Language is by far the most astonishing difference between humans and all other life on Earth. The richness, diversity, prevalence and pervasiveness of language and communication throughout all cultures in every part of the world attests to the critical connection between words and thought, words and culture, and words and survival. As humans discovered, explained, or invented, they built upon familiar concepts and familiar terms, leading to a language that evolved alongside civilization. Today's post will explore the fascinating history of some of the key terms in microbiology, and reveal how science and language helped each other along into the modern era.
Modern English, spoken by 1.5 billion people (20% of Earth's population), has its roots in conquest, adaptation, and survival. Since the 5th century, when the Romans conquered the Celts in Britain, English has been shaped by invasions: Germanic tribes, the Vikings, and finally the Normans. Each conquest left a mark on our language, linguistic fossils that allow us to better understand history and society from centuries ago.
From a scientific point of view, looking at word histories enables us to see how we progressed from relying on spiritual or supernatural explanations for disease to evidence-based explanations and solutions. Take one of the oldest words in microbiology, infection. From the 5th century to the 14th century - almost 1000 years - this word had associations with moral corruption, the stain of sin, and then gradually began to refer to rotting or spoiling. Only in the late 1300s did the word begin to be associated with disease - not surprisingly, that was during the time of the great plagues that decimated populations throughout Britain and the world. The shift of the meaning away from sin and morality to a condition of the blood and illness - even though the medieval speakers had no concept of germs - indicates a shift from a condition having a supernatural cause to one having a natural cause. And natural causes can be investigated.
Another demonstration of a shift towards naturalism and the beginning of modern science is captured by words that were originally used in agriculture and were adopted by the earliest scientists. Agriculture, human's first steps into understanding and controlling nature on a global scale, required people to be meticulous, calculate time and quantities, experiment through trial and error, and keep records. All these skills set the stage for modern science to evolve. It is no surprise, therefore, that as we learned more about illness and disease, words from our first science of agriculture seeped in. When we culture biological samples, we use a word originally used to refer to cultivating plants. When our cultures reveal colony counts, we use an ancient Greek word for farm. When we render our tools sterile, we adopt a term used to describe fruitless trees. As we adapted our early skills in agriculture to science, we also adapted our language.
How we treat the sick and fragile among us has also impacted our language.
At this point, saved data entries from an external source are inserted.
Definition protoAssessmentToInternal (pa : Proto.AssessmentLog) : AssessmentLog :=
  MkAssessmentLog (Proto.LogRequirementId pa) ""
    ((fun ps => MkStep (Proto.Name ps) (protoResultToInternal (Proto.Result_ ps)) (Proto.Message ps))
       <$> Proto.Steps pa)
    (Proto.LogMessage pa) (protoConfidenceToInternal (Proto.Confidence pa))
    (protoEvidenceToInternal (Proto.LogEvidence pa)) (Proto.Recommendation pa).

(** [Client.Generate] and [Client.Scan] over a transport. *)
Definition Client_Generate (rpc : Proto.GenerateRequest -> result Proto.GenerateResponse)
    (req : GenerateRequest) : result GenerateResponse :=
  let protoConfigs := (fun cfg => Proto.MkAssessmentConfiguration (AC_PlanID cfg)
                                    (AC_RequirementID cfg) (AC_Parameters cfg))
                      <$> GReq_Configuration req in
  try protoResp := rpc (Proto.MkGenerateRequest (GReq_GlobalVariables req) protoConfigs
                          (GReq_TargetVariables req) (GReq_ComplypackContentPath req))
    orelse (fun e => Wrapf "Generate RPC failed: " e "") in
  Ok (MkGenerateResponse (Proto.Success protoResp) (Proto.ErrorMessage protoResp)).

Definition Client_Scan (rpc : Proto.ScanRequest -> result Proto.ScanResponse)
    (req : ScanRequest) : result ScanResponse :=
  let protoTargets := (fun t => Proto.MkTarget (TargetID t) (Variables t)) <$> Targets req in
  try protoResp := rpc (Proto.MkScanRequest protoTargets)
    orelse (fun e => Wrapf "Scan RPC failed: " e "") in
  Ok (MkScanResponse (protoAssessmentToInternal <$> Proto.Assessments protoResp)
        (Proto.Errors protoResp) (protoMappingRefsToInternal (Proto.MappingReferences protoResp))).

(** ** To the wire (server.go) *)

Definition internalResultToProto (r : Result) : Z :=
  if (r =? ResultPassed)%Z then 1
  else if (r =? ResultFailed)%Z then 2
  else if (r =? ResultSkipped)%Z then 3
  else if (r =? ResultError)%Z then 4
  else 0.

Definition internalConfidenceToProto (c : ConfidenceLevel) : Z :=
  if (c =? ConfidenceLevelUndetermined)%Z then 1
  else if (c =? ConfidenceLevelLow)%Z then 2
  else if (c =? ConfidenceLevelMedium)%Z then 3
  else if (c =? ConfidenceLevelHigh)%Z then 4
  else 0.

Definition internalEvidenceSourceToProto (src : option EvidenceSource) : option Proto.EvidenceMapping :=
  (fun s => Proto.MkEvidenceMapping (ES_ReferenceID s) (ES_Coordinate s) (ES_EntryID s)
              (ES_Digest s) (ES_Remarks s)) <$> src.

Definition internalEvidenceToProto (evidence : list Evidence) : list Proto.Evidence :=
  (fun e => Proto.MkEvidence (Ev_ID e) (Ev_Type e) (Ev_Description e) (Ev_Payload e)
              (Ev_CollectedAt e) (internalEvidenceSourceToProto (Ev_Source e))) <$> evidence.

Definition internalMappingRefsToProto (refs : list MappingReference) : list Proto.MappingReference :=
  (fun r => Proto.MkMappingReference (MR_ID r) (MR_Title r) (MR_Version r) (MR_Description r)
              (MR_URL r)) <$> refs.

Definition internalAssessmentToProto (a : AssessmentLog) : Proto.AssessmentLog :=
  Proto.MkAssessmentLog
    (if bool_decide (AL_PlanID a = "") then AL_RequirementID a else AL_PlanID a)
    ((fun s => Proto.MkStep (Step_Name s) (internalResultToProto (Step_Result s)) (Step_Message s))
       <$> AL_Steps a)
    (AL_Message a) (internalConfidenceToProto (AL_Confidence a))
    (internalEvidenceToProto (AL_Evidence a)) (AL_Recommendation a).

Definition grpcServer_Generate (impl : ProviderImpl) (req : Proto.GenerateRequest)
    : result Proto.GenerateResponse :=
  let configs := (fun c => MkAssessmentConfiguration (Proto.PlanId c) (Proto.RequirementId c)
                             (Proto.Parameters c) "") <$> Proto.Configurations req in
  try resp := Generate impl (MkGenerateRequest (Proto.GlobalVariables req) configs
                               (Proto.TargetVariables req) (Proto.ComplypackContentPath req)) in
  Ok (Proto.MkGenerateResponse (GResp_Success resp) (GResp_ErrorMessage resp)).

Definition grpcServer_Scan (impl : ProviderImpl) (req : Proto.ScanRequest)
    : result Proto.ScanResponse :=
  let targets := (fun t => MkTarget (Proto.TargetId t) (Proto.Variables t)) <$> Proto.Targets req in
  try resp := Scan impl (MkScanRequest targets) in
  Ok (Proto.MkScanResponse (internalAssessmentToProto <$> SResp_Assessments resp)
        (SResp_Errors resp) (internalMappingRefsToProto (SResp_MappingReferences resp))).

(** ** Discovery (discovery.go) *)

Record ProviderInfo := MkProviderInfo {
  ProviderID : string;
  PI_EvaluatorID : string;
  ExecutablePath : path;
}.

Definition ProviderExecutablePrefix : string := "complyctl-provider-".

(** [info.Mode()&0111] *)
Definition executable (perm : Z) : bool := negb (Z.land perm 73 =? 0)%Z.

(** The loop of [scanDir]; [entry.Info] is a system call of its own. *)
Fixpoint scan_providers (dir : path) (entries : list (string * node)) : io (list ProviderInfo) :=
  match entries with
  | [] => io_ret []
  | (name, x) :: rest =>
      if is_dir (Some x) then scan_providers dir rest
      else match cut_prefix name ProviderExecutablePrefix with
           | None => scan_providers dir rest
           | Some providerID =>
               let! info := os_Stat (dir ++ [name]) in
               match info with
               | Ok (File _ perm) =>
                   if executable perm then
                     let! rest' := scan_providers dir rest in
                     io_ret (MkProviderInfo providerID providerID (dir ++ [name]) :: rest')
                   else scan_providers dir rest
               | _ => scan_providers dir rest
               end
           end
  end.

Definition scanDir (dir : path) : io (result (list ProviderInfo)) :=
  let! r := os_ReadDir dir in
  match r with
  | Err e => if error_is e ErrNotExist then io_ret (Ok [])
             else io_ret (Err (Wrapf ("failed to read provider directory /" +:+ join "/" dir +:+ ": ") e ""))
  | Ok entries => let! l := scan_providers dir entries in io_ret (Ok l)
  end.

(** [DiscoverProviders] on the user directory and the system one. *)
Definition DiscoverProviders (userDir sysDir : path) : io (result (list ProviderInfo)) :=
  do! userProviders := scanDir userDir orelse (fun e => e) in
  let seen := PI_EvaluatorID <$> userProviders in
  do! sysProviders := scanDir sysDir orelse (fun e => e) in
  io_ret (Ok (userProviders ++ filter (fun p => PI_EvaluatorID p ∉ seen) sysProviders)).

(** ** The manager (manager.go) *)

(** [err.Error()] and the [%v] of an error. *)
Definition sentinel_text (s : sentinel) : string :=
  match s with
  | ErrVersionNotFound => "version not found"
  | ErrNotExist => "no such file or directory"
  | ErrExist => "file exists"
  | ErrNotDir => "not a directory"
  | ErrIsDir => "is a directory"
  | ErrRefNotFound => "not found"
  | ErrAlreadyExists => "already exists"
  | ErrIO code => "errno " +:+ itoa code
  end.
Fixpoint error_text (e : error) : string :=
  match e with
  | Errorf msg => msg
  | Sentinel s => sentinel_text s
  | Wrapf pre c post => pre +:+ error_text c +:+ post
  | Joined a b => error_text a +:+ String "010" (error_text b)
  end.

Record LoadedProvider := MkLoadedProvider { Info : ProviderInfo; Client : ProviderImpl }.

(** The plugins map of a [Manager]. *)
Abbreviation plugins := (gmap string LoadedProvider).

(** [NewClient]: starting a provider process. *)
Class Launcher := new_client : path -> result ProviderImpl.

(** The loop of [LoadProviders]: providers whose Describe fails or that report
    themselves unhealthy are skipped with a warning; a process that cannot be
    started ends the loading, with what was registered so far. *)
Fixpoint load_loop {launcher : Launcher} (infos : list ProviderInfo) (m : plugins)
    : result unit * plugins :=
  match infos with
  | [] => (Ok tt, m)
  | info :: rest =>
      match new_client (ExecutablePath info) with
      | Err e => (Err (Wrapf ("failed to create client for provider " +:+ ProviderID info +:+ ": ") e ""), m)
      | Ok client =>
          match Describe client tt with
          | Err _ => load_loop rest m
          | Ok d => if negb (Desc_Healthy d) then load_loop rest m
                    else load_loop rest (<[PI_EvaluatorID info := MkLoadedProvider info client]> m)
          end
      end
  end.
The term hospital, originally an adjective to describe welcoming behavior throughout the Middle Ages, came to refer by the 1700s to where we care for the sick after first referring to shelters for the poor, travelers, or the infirm (where we also get the words hospitality, hospice, hostel, and hotel). Originally a legal or religious term for forty days, a quarantine became "imposed isolation" during the plague era, when ships were required to wait a set period of time before unloading. And those who treat the sick? Doctor stems from the word "to teach," nurse shares a root with "to nourish," and physician, the oldest of the three, comes from "to make to grow."
Finally, let's go back as far as records allow, to the Old English words that originated at a time when Britain was populated by tribes of Celts, Anglo-Saxons, and Vikings in the first centuries AD. For these words to have survived well over 1000 years, they had to be continuously and pervasively used by the population. Among these words are those that remain fundamental to the medical field, infection preventionists, and microbiologists. Clean, an ancient word meaning "bright," has roots that also give us the word "gleaming." Wash, traces back to shared roots with the word "water." Heal, whose ancient meaning is "to make whole." And finally, hand, a thousand-year-old word not only for the body part, but also for "power" and "control," a perfect connection for those of us who care about infection control and prevention.
This post touches on vocabulary that adapted and evolved with us as we entered the modern era. In a future post, we'll present the words that were invented, pieced together from ancient Greek and Latin, to try to keep up with the explosion of discoveries that came in the 1800s and beyond, during the centuries that mark the birth of microbiology.